**Aim of the task**
Restate word for word the lines of the material below, from the line with "intros Hni." to the line with "HeroStats.target s = Num", both lines included, and no others.

%%

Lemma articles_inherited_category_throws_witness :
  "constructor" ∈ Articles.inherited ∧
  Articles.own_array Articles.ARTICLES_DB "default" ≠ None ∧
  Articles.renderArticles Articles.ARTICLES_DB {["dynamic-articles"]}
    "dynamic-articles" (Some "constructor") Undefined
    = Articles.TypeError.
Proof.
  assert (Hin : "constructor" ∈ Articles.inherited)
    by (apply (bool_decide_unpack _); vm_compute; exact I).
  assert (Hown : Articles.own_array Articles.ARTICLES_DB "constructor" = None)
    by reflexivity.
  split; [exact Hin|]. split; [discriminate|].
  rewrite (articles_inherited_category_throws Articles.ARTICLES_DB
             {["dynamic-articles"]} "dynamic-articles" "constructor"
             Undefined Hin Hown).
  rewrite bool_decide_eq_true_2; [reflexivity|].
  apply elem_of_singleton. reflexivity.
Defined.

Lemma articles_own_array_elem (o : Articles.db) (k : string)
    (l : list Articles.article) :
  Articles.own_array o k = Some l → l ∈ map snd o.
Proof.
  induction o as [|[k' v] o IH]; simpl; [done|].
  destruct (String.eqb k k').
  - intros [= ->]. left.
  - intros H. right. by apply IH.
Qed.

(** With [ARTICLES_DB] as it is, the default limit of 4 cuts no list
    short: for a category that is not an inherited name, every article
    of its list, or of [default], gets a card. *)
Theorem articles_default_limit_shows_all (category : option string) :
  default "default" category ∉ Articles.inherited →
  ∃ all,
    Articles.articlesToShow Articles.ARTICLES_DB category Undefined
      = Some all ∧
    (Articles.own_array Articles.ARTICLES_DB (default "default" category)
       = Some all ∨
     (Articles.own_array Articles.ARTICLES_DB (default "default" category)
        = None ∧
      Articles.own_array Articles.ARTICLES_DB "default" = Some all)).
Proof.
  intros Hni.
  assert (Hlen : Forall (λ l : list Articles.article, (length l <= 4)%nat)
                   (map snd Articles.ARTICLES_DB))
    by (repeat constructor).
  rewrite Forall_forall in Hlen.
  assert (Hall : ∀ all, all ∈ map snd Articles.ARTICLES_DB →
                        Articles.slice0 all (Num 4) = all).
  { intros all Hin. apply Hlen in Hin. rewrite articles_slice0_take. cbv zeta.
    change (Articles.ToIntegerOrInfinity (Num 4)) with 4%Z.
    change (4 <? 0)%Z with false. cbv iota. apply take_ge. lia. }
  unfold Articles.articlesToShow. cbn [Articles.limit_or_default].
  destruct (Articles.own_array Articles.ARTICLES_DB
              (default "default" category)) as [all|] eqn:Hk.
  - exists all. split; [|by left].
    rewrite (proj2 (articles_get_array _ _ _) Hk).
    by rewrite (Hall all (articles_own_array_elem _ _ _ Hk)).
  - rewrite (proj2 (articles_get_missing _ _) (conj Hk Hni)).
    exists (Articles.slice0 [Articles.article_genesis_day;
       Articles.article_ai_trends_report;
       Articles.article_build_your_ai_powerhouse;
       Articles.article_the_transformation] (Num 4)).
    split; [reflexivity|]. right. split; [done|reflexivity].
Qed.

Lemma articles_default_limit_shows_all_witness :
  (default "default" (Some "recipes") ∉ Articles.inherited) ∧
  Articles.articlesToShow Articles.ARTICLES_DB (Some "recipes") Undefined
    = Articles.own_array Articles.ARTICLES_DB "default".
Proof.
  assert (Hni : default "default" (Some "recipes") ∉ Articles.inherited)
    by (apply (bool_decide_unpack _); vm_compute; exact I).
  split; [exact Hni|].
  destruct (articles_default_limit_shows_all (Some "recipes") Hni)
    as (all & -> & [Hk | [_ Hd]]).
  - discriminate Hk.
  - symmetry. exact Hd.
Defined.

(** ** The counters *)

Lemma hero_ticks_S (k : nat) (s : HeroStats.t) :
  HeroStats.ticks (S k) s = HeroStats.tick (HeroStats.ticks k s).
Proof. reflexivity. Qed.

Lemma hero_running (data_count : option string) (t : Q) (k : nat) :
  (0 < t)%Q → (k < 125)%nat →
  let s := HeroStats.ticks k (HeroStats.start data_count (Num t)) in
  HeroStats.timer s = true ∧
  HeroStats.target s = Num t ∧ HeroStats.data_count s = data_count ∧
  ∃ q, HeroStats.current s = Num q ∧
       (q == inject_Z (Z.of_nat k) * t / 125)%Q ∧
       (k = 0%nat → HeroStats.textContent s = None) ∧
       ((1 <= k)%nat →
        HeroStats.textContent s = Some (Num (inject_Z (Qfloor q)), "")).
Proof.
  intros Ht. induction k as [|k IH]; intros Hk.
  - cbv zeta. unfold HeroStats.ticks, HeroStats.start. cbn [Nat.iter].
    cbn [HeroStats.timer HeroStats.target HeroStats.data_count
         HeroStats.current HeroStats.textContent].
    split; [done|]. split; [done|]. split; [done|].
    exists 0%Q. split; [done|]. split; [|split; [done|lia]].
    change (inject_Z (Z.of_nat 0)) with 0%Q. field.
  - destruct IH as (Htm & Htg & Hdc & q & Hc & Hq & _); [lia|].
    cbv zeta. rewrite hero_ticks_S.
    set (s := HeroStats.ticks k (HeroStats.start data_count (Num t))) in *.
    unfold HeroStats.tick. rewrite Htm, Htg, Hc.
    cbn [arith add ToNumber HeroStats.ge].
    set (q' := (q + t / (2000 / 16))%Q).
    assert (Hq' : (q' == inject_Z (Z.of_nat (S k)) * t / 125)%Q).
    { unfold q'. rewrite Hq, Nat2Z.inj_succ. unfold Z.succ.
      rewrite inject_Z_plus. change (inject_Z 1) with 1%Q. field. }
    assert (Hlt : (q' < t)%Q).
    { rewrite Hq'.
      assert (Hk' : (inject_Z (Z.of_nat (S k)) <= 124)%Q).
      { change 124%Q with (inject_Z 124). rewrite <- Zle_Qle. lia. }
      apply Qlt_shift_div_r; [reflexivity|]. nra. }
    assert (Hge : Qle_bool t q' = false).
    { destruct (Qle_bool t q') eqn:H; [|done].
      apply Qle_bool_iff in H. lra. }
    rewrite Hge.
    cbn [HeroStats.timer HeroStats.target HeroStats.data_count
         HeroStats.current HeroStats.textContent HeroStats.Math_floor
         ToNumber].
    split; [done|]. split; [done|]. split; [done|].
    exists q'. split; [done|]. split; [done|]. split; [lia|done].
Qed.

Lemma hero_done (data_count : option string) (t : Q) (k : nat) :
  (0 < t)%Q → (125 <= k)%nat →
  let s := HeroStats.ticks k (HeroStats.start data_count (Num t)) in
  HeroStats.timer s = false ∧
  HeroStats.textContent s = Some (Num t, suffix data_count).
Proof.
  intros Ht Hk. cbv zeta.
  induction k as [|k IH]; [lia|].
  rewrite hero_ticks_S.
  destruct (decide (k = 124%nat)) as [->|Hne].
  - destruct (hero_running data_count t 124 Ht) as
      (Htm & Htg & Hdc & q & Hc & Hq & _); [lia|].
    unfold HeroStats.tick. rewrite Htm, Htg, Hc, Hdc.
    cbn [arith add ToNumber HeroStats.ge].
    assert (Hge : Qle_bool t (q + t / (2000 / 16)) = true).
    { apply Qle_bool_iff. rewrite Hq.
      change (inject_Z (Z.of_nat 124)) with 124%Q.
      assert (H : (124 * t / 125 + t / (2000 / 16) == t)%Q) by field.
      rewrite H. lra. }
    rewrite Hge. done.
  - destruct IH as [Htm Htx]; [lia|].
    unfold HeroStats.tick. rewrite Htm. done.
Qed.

%%

**Output of the exercise**
  intros Hni.
  assert (Hlen : Forall (λ l : list Articles.article, (length l <= 4)%nat)
                   (map snd Articles.ARTICLES_DB))
    by (repeat constructor).
  rewrite Forall_forall in Hlen.
  assert (Hall : ∀ all, all ∈ map snd Articles.ARTICLES_DB →
                        Articles.slice0 all (Num 4) = all).
  { intros all Hin. apply Hlen in Hin. rewrite articles_slice0_take. cbv zeta.
    change (Articles.ToIntegerOrInfinity (Num 4)) with 4%Z.
    change (4 <? 0)%Z with false. cbv iota. apply take_ge. lia. }
  unfold Articles.articlesToShow. cbn [Articles.limit_or_default].
  destruct (Articles.own_array Articles.ARTICLES_DB
              (default "default" category)) as [all|] eqn:Hk.
  - exists all. split; [|by left].
    rewrite (proj2 (articles_get_array _ _ _) Hk).
    by rewrite (Hall all (articles_own_array_elem _ _ _ Hk)).
  - rewrite (proj2 (articles_get_missing _ _) (conj Hk Hni)).
    exists (Articles.slice0 [Articles.article_genesis_day;
       Articles.article_ai_trends_report;
       Articles.article_build_your_ai_powerhouse;
       Articles.article_the_transformation] (Num 4)).
    split; [reflexivity|]. right. split; [done|reflexivity].
Qed.

Lemma articles_default_limit_shows_all_witness :
  (default "default" (Some "recipes") ∉ Articles.inherited) ∧
  Articles.articlesToShow Articles.ARTICLES_DB (Some "recipes") Undefined
    = Articles.own_array Articles.ARTICLES_DB "default".
Proof.
  assert (Hni : default "default" (Some "recipes") ∉ Articles.inherited)
    by (apply (bool_decide_unpack _); vm_compute; exact I).
  split; [exact Hni|].
  destruct (articles_default_limit_shows_all (Some "recipes") Hni)
    as (all & -> & [Hk | [_ Hd]]).
  - discriminate Hk.
  - symmetry. exact Hd.
Defined.

(** ** The counters *)

Lemma hero_ticks_S (k : nat) (s : HeroStats.t) :
  HeroStats.ticks (S k) s = HeroStats.tick (HeroStats.ticks k s).
Proof. reflexivity. Qed.

Lemma hero_running (data_count : option string) (t : Q) (k : nat) :
  (0 < t)%Q → (k < 125)%nat →
  let s := HeroStats.ticks k (HeroStats.start data_count (Num t)) in
  HeroStats.timer s = true ∧
  HeroStats.target s = Num t ∧ HeroStats.data_count s = data_count ∧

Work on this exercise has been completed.